▶ [Task item]
Of the records that follow, copy only the lines from the line containing "(** [s[:-1]]: all" to the line containing "after it has been stripped away. *)", both included, exactly as written.
#####
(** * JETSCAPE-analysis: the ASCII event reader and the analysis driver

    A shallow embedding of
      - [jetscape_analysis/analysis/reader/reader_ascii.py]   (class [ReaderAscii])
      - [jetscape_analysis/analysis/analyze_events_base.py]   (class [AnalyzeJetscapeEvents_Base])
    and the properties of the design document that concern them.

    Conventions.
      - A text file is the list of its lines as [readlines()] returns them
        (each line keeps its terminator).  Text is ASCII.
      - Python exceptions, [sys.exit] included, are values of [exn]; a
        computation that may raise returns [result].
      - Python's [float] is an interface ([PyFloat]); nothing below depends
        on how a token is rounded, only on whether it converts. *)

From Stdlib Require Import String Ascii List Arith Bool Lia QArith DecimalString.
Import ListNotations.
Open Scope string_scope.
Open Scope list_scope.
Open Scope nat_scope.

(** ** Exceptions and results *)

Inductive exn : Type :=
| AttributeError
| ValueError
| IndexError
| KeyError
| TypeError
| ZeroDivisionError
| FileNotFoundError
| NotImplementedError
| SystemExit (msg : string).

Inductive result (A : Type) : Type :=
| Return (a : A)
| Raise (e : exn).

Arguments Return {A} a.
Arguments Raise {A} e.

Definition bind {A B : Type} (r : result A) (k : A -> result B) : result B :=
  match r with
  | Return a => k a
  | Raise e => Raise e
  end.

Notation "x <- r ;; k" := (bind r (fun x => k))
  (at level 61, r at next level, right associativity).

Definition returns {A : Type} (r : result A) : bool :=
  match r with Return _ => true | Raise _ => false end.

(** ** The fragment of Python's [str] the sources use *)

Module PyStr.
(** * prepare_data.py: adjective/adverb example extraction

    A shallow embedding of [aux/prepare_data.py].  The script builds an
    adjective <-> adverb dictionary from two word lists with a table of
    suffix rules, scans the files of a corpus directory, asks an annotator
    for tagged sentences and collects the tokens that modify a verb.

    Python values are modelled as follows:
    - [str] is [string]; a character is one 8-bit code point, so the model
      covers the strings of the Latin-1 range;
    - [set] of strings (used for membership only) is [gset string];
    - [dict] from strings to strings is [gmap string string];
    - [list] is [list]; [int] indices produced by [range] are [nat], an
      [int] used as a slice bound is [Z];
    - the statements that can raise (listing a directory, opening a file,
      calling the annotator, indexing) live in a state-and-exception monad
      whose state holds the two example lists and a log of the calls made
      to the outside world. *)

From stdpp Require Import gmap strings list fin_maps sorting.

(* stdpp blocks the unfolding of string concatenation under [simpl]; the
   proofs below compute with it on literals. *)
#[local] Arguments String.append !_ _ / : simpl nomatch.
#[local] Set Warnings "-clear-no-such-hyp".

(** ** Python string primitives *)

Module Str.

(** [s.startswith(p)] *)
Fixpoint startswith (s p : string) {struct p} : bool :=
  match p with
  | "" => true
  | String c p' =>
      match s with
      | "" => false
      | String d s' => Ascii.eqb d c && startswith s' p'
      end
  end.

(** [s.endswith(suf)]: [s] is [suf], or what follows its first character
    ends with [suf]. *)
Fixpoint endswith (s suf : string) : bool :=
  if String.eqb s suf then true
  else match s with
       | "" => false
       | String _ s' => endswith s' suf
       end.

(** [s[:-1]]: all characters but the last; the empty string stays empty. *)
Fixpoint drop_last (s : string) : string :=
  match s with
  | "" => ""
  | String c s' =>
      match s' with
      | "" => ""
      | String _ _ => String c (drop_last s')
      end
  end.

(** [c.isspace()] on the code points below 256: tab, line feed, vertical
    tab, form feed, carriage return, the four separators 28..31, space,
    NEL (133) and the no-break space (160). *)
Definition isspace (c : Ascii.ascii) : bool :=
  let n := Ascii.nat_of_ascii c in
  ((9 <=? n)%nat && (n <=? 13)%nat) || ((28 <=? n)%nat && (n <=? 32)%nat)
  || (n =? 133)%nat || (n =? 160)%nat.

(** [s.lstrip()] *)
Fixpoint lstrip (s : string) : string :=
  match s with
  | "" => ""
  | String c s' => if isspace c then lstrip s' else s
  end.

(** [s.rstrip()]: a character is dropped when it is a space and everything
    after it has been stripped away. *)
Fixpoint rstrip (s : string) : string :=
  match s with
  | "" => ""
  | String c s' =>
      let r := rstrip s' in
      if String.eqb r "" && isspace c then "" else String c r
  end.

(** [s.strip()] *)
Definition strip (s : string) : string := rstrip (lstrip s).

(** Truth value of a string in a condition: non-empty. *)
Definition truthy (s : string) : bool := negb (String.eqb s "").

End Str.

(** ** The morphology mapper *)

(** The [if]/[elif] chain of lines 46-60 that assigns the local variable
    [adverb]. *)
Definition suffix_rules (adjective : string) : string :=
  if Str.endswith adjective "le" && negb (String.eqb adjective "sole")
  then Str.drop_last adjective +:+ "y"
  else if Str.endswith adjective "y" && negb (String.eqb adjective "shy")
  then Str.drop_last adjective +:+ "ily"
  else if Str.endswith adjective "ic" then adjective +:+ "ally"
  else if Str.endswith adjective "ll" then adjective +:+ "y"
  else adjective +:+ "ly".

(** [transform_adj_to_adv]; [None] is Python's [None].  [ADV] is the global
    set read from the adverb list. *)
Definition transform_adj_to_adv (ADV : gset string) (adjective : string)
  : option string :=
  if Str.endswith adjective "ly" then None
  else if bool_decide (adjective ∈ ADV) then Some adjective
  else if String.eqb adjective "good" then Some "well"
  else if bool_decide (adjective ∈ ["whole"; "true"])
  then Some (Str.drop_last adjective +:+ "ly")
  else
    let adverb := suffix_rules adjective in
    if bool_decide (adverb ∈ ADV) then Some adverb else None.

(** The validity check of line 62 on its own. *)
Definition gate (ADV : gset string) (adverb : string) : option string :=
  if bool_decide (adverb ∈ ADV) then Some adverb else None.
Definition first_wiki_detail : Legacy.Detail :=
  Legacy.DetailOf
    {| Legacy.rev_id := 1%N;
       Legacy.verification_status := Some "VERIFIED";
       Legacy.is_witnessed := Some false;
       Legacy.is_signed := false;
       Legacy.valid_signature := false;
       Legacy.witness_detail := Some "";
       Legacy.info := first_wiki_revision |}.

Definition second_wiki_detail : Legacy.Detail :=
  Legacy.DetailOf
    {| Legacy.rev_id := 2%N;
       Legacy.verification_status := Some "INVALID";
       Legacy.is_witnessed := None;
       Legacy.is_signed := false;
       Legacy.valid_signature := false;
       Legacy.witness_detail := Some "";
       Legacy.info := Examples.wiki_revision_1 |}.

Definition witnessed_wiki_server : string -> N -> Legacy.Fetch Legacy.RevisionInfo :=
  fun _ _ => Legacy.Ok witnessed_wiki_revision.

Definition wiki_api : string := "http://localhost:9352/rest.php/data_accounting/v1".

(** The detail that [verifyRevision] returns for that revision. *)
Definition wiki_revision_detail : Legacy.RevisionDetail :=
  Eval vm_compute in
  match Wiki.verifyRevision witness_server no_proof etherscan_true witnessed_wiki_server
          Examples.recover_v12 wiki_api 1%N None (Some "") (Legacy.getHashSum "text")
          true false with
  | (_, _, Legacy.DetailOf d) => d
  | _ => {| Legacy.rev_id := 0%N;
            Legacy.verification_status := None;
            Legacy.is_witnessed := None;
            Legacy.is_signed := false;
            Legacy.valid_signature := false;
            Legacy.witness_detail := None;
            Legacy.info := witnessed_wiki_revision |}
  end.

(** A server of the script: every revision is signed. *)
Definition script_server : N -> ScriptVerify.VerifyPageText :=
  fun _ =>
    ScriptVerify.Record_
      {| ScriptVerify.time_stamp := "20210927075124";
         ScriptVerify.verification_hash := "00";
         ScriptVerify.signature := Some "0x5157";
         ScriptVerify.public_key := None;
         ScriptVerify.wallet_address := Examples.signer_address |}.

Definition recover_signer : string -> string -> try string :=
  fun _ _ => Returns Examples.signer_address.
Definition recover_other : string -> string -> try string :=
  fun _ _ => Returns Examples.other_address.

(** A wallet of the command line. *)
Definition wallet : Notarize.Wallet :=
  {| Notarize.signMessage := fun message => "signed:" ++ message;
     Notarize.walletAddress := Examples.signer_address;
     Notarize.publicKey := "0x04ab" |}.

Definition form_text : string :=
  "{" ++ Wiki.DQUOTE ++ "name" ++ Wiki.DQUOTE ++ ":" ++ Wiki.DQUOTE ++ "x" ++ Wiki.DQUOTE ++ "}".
#####
▶ [Solution to this exercise]
(** [s[:-1]]: all characters but the last; the empty string stays empty. *)
Fixpoint drop_last (s : string) : string :=
  match s with
  | "" => ""
  | String c s' =>
      match s' with
      | "" => ""
      | String _ _ => String c (drop_last s')
      end
  end.

(** [c.isspace()] on the code points below 256: tab, line feed, vertical
    tab, form feed, carriage return, the four separators 28..31, space,
    NEL (133) and the no-break space (160). *)
Definition isspace (c : Ascii.ascii) : bool :=
  let n := Ascii.nat_of_ascii c in
  ((9 <=? n)%nat && (n <=? 13)%nat) || ((28 <=? n)%nat && (n <=? 32)%nat)
  || (n =? 133)%nat || (n =? 160)%nat.

(** [s.lstrip()] *)
Fixpoint lstrip (s : string) : string :=
  match s with
  | "" => ""
  | String c s' => if isspace c then lstrip s' else s
  end.

(** [s.rstrip()]: a character is dropped when it is a space and everything
    after it has been stripped away. *)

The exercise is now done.